A me faufiler, à me glisser furtivement entre deux battants de portail ouverts, à jeter un oeil entre les panneaux disjoints d’une palissade. J’ose cela partout, des églises fermées de Bologne aux villages indiens, des ruelles londoniennes aux fermes chinoises, d’une porte cochère parisienne à un potager roumain, parce que je sais très bien ce qui m’attend derrière : une incursion dans la vie quotidienne réelle, impossible autrement.
Préserver l’intimité m’importe… mais j’ai appris à ne pas surjouer : à ne pas croire qu’aller vers les autres, leur poser mille questions parfois maladroites, entrer dans un jardin, me vaudra chevrotines ou regard courroucés. Et je ne tomberai pas dans l’excès inverse auquel on se complaît, prétendre que « nous, Occidentaux » refusons le contact et avons peur de tout échange. C’est totalement faux, de la campagne galloise ou néerlandaise au métro parisien. Mais je reparlerai de ces « connards de Parisiens »…
Moi, je viens en voisine.
Je salue, je souris, je passe le portail ou toque doucement au muret pour signaler ma présence. Je tente quelques mots dans la langue de la région, et en quelques secondes le plus souvent cela vient à bout de l’étonnement. Visite courtoise donc. Je ne reste jamais des heures, mais j’observe, dis souvent mon admiration sincère devant un jardinet où courent des poules et des chèvres. Je demande les noms des fruits et j’en ai goûté ainsi quantité en passant la frontière albanaise. On m’a poursuivie avec des rires et une foule de gamins dans un village de terre séchée d’Oman pour partager un thé. Et j’ai mangé nombre de paratta et de chapati dans la cuisine d’un temple indien ou sur le sol d’un chawl bombayite.
Il est certain que cela demande parfois une confiance aveugle, et il m’est arrivé de prendre une grande inspiration. J’ai même pensé amibes, parasites, peste, choléra voire tuberculose leptospirosique de l’intestin (au moins) quand ce moine au regard sombre, habillé de noir et totalement mutique, m’a demandé de le suivre dans une grotte. Par une journée caniculaire où je grimpais à pic une élévation sur le tracé exact de la frontière entre l’Azerbaïjan et la Géorgie, il m’a offert dans une gamelle de l’eau jaillie de la paroi…
J’ai bu.
Le goût du risque, et l’idée que si je demande le contact je dois aussi accepter de recevoir en retour. Cette eau n’a fortement heureusement eu aucune conséquence désastreuse, non plus que celle d’un puits de la campagne roumaine, le pis que j’ai connu a été après quelques gorgées de cachaça brésilienne en Amazonie… à élever au rang des pires tord-boyaux qui existent…

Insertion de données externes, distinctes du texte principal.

(** [checkLicenseAndExecute(action)]: what it returns, and the message
  it shows with [alert], if any. *)
Definition checkLicenseAndExecute (action : M unit) : M (bool * option string) :=
canExecute ← canPerformAction;
if negb canExecute then
  let message := "No puede realizar esta acción."%string in
  let message :=
    if truthy_flag (currentUser ≫= User.isBlocked) then
      orElse (currentUser ≫= User.blockedReason)
        "Su cuenta está bloqueada. Contacte al administrador."
    else
      match licenseStatus with
      | Some licenseStatus =>
          if negb (isValid licenseStatus) then
            if isExpired licenseStatus then
              "Su licencia ha expirado. Contacte al administrador para renovarla."%string
            else "Su licencia no está activa. Contacte al administrador."%string
          else message
      | None => message
      end in
  mret (false, Some message)
else
  catch (action ;; mret (true, None)) (λ _, mret (false, None)).

(** The decimal digits of a natural number, most significant first;
  [fuel] bounds their number. *)
Fixpoint decimalDigits (fuel : nat) (n : Z) (rest : list ascii) : list ascii :=
match fuel with
| O => rest
| S fuel' =>
    let rest := JsDate.digitChar n :: rest in
    if n <? 10 then rest else decimalDigits fuel' (n / 10) rest
end.

(** A number in a template literal, for the values [daysRemaining]
  takes: an integer in decimal, or [NaN]. *)
Definition numberToString (n : option Z) : string :=
match n with
| None => "NaN"%string
| Some z =>
    let digits :=
      JsDate.string_of_chars
        (decimalDigits (S (Z.to_nat (Z.log2 (Z.abs z)))) (Z.abs z) []) in
    if z <? 0 then ("-" ++ digits)%string else digits
end.

(** [getLicenseStatusMessage()] *)
Definition getLicenseStatusMessage : option string :=
match currentUser with
| None => None
| Some user =>
    if bool_decide (User.role user = admin) then None
    else if truthy_flag (User.isBlocked user) then
      Some (orElse (User.blockedReason user) "Cuenta bloqueada")
    else
      match licenseStatus with
      | Some licenseStatus =>
          if negb (isValid licenseStatus) then
            if isExpired licenseStatus then Some "Licencia expirada"%string
            else Some "Licencia inactiva"%string
          else if isExpiringSoon licenseStatus then
            Some ("Licencia expira en "
                  ++ numberToString (daysRemaining licenseStatus) ++ " días")%string
          else None
      | None => None
      end
end.
End Guard.
(** X5. The goal routes serve the owner of a goal: PUT /api/goals/:id
    with a body that sets at least one of the columns [userId], name,
    target amount, current amount, target date and status, whose
    [userId], when it is set, is the owner, and that names neither the
    primary key nor [createdAt], answers 200 with the goal as changed by
    the body and stores it; DELETE /api/goals/:id answers 204 and removes
    the goal, and made again it answers 404; either way every other goal
    and every expense is as it was. *)
Theorem X5_owner_changes_goal (db : Db) (session : Session)
    (userId id : Z) (goal : Goal.t) (patch : GoalPatch.t) :
  isAuthenticated session = true → user session = Some userId → userId ≠ 0 →
  goals db !! id = Some goal → Goal.userId goal = userId →
  GoalPatch.is_empty patch = false →
  GoalPatch.userId patch = None ∨ GoalPatch.userId patch = Some userId →
  let updated := GoalPatch.apply patch goal in
  (∃ db',
     run DatabaseStorage.storage (Routes.putGoal session id patch) db
     = (db', mkResponse 200 (GoalJson (Some updated)),
        [existT _ (GetGoalById id); existT _ (UpdateGoal id patch)]) ∧
     goals db' !! id = Some updated ∧
     Goal.userId updated = userId ∧
     (∀ other, other ≠ id → goals db' !! other = goals db !! other) ∧
     expenses db' = expenses db) ∧
  (∃ db',
     run DatabaseStorage.storage (Routes.deleteGoal session id) db
     = (db', mkResponse 204 Empty,
        [existT _ (GetGoalById id); existT _ (DeleteGoal id)]) ∧
     goals db' !! id = None ∧
     (∀ other, other ≠ id → goals db' !! other = goals db !! other) ∧
     expenses db' = expenses db ∧
     run DatabaseStorage.storage (Routes.deleteGoal session id) db'
     = (db', mkResponse 404 (Message "Goal not found"),
        [existT _ (GetGoalById id)])).
Proof.
  intros Hauth Huser Hid Hsome Howner Hpatch Hsame updated. split.
  - exists (mkDb (expenses db) (<[id := updated]> (goals db))
              (expenses_id_seq db) (goals_id_seq db)).
    split_and!.
    + by rewrite (putGoal_owner _ _ userId Hauth Huser Hid id patch db db _
                    goal (Ok (Some updated)) (getGoalById_found _ _ _ Hsome)
                    Howner (updateGoal_found _ _ _ _ Hsome Hpatch)).
    + apply lookup_insert_eq.
    + subst updated. destruct patch as [owner ? ? ? ? ?]; csimpl in *.
      destruct Hsame as [-> | ->]; done.
    + intros other Hother. by apply lookup_insert_ne.
    + done.
  - exists (mkDb (expenses db) (delete id (goals db))
              (expenses_id_seq db) (goals_id_seq db)).
    split_and!.
    + by rewrite (deleteGoal_owner _ _ userId Hauth Huser Hid id db db _
                    goal (Ok true) (getGoalById_found _ _ _ Hsome)
                    Howner (deleteGoal_found _ _ _ Hsome)).
    + apply lookup_delete_eq.
    + intros other Hother. by apply lookup_delete_ne.
    + done.
    + eapply deleteGoal_missing; [done..|].
      csimpl. unfold DatabaseStorage.getGoalById. csimpl.
      by rewrite lookup_delete_eq.
Qed.

Lemma X5_owner_changes_goal_witness :
  let session := mkSession true (Some 2) in
  let goal := Goal.mk 1 2 "Holiday" (Qc_of_Z 1000) (Qc_of_Z 200) None
                "in_progress" in
  let patch := GoalPatch.mk None None None (Some (Qc_of_Z 1000)) None
                 (Some "completed") in
  let updated := Goal.mk 1 2 "Holiday" (Qc_of_Z 1000) (Qc_of_Z 1000) None
                   "completed" in
  isAuthenticated session = true ∧ user session = Some 2 ∧ 2 ≠ 0 ∧
  goals sample_db !! 1 = Some goal ∧ Goal.userId goal = 2 ∧
  GoalPatch.is_empty patch = false ∧
  (GoalPatch.userId patch = None ∨ GoalPatch.userId patch = Some 2) ∧
  GoalPatch.apply patch goal = updated ∧
  ∃ db',
    run DatabaseStorage.storage (Routes.putGoal session 1 patch) sample_db
    = (db', mkResponse 200 (GoalJson (Some (GoalPatch.apply patch goal))),
       [existT _ (GetGoalById 1); existT _ (UpdateGoal 1 patch)]) ∧
    goals db' !! 1 = Some (GoalPatch.apply patch goal).
Proof.
  intros session goal patch updated.
  assert (isAuthenticated session = true) as Hauth by reflexivity.
  assert (user session = Some 2) as Huser by reflexivity.
  assert (2 ≠ 0) as Hid by lia.
  assert (goals sample_db !! 1 = Some goal) as Hsome by (by vm_compute).
  assert (Goal.userId goal = 2) as Howner by reflexivity.
  assert (GoalPatch.is_empty patch = false) as Hpatch by (by vm_compute).
  assert (GoalPatch.userId patch = None ∨ GoalPatch.userId patch = Some 2)
    as Hsame by (by left).
  split_and!; [exact Hauth | exact Huser | exact Hid | exact Hsome |
               exact Howner | exact Hpatch | exact Hsame | reflexivity |].
  destruct (X5_owner_changes_goal sample_db session 2 1 goal patch
              Hauth Huser Hid Hsome Howner Hpatch Hsame)
    as ((db' & Hrun & Hstored & _) & _).
  exists db'. split; [exact Hrun | exact Hstored].
Defined.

Il y a d’autres fois où je ne dis rien.
Où j’avance entre deux murs passés à la chaux et me retrouve après un coude devant une cour intérieure ensoleillée. Saisie par la scène. Muette.
Le pak choy, le pe cai, la nan gua qui sèchent au soeil. Les oignons, les piments, le kéfir et le concombre amer étalés sur des bancs de pierre, suspendus à des perches, les réserves d’un automne préparant le rude hiver de ce petit village chinois éloigné de tout.

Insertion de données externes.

(* ===== verification/_CoqProject ===== *)
-Q . S2P
Prelude.v
Collections.v
Usage.v
Accounting.v
QuotaTypes.v
QuotaDetector.v
Coordinator.v
Hints.v
Scheduler.v
Pricing.v
PriceOverrides.v
CostSelection.v
StateErrors.v
Retention.v
Records.v
Journal.v
RunState.v
Checkpoint.v
Framing.v
ParserValues.v
ParserState.v
ParserEffects.v
Parser.v
ReaderParser.v
BenefitTypes.v
Benefits.v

Et je l’ai trouvée belle, toute de concentration et de cheveux gris, sa peau tannée par le soleil et le temps.
Alors, cette fois-ci…
… je n’ai rien dit.
Oui,qui a dit que la curiosité était un vilain défaut?Nous sommes souvent récompensés d'avoir osé...c'est comme cela que j'ai gouté le vin dans la cave romaine (2niveaux sous terre!)d'un pépé dans un petit village dromois,oui il existe encore de ces moments en Occident!
Le pays où tout sèche sur des bambous 🙂 Très jolie histoire !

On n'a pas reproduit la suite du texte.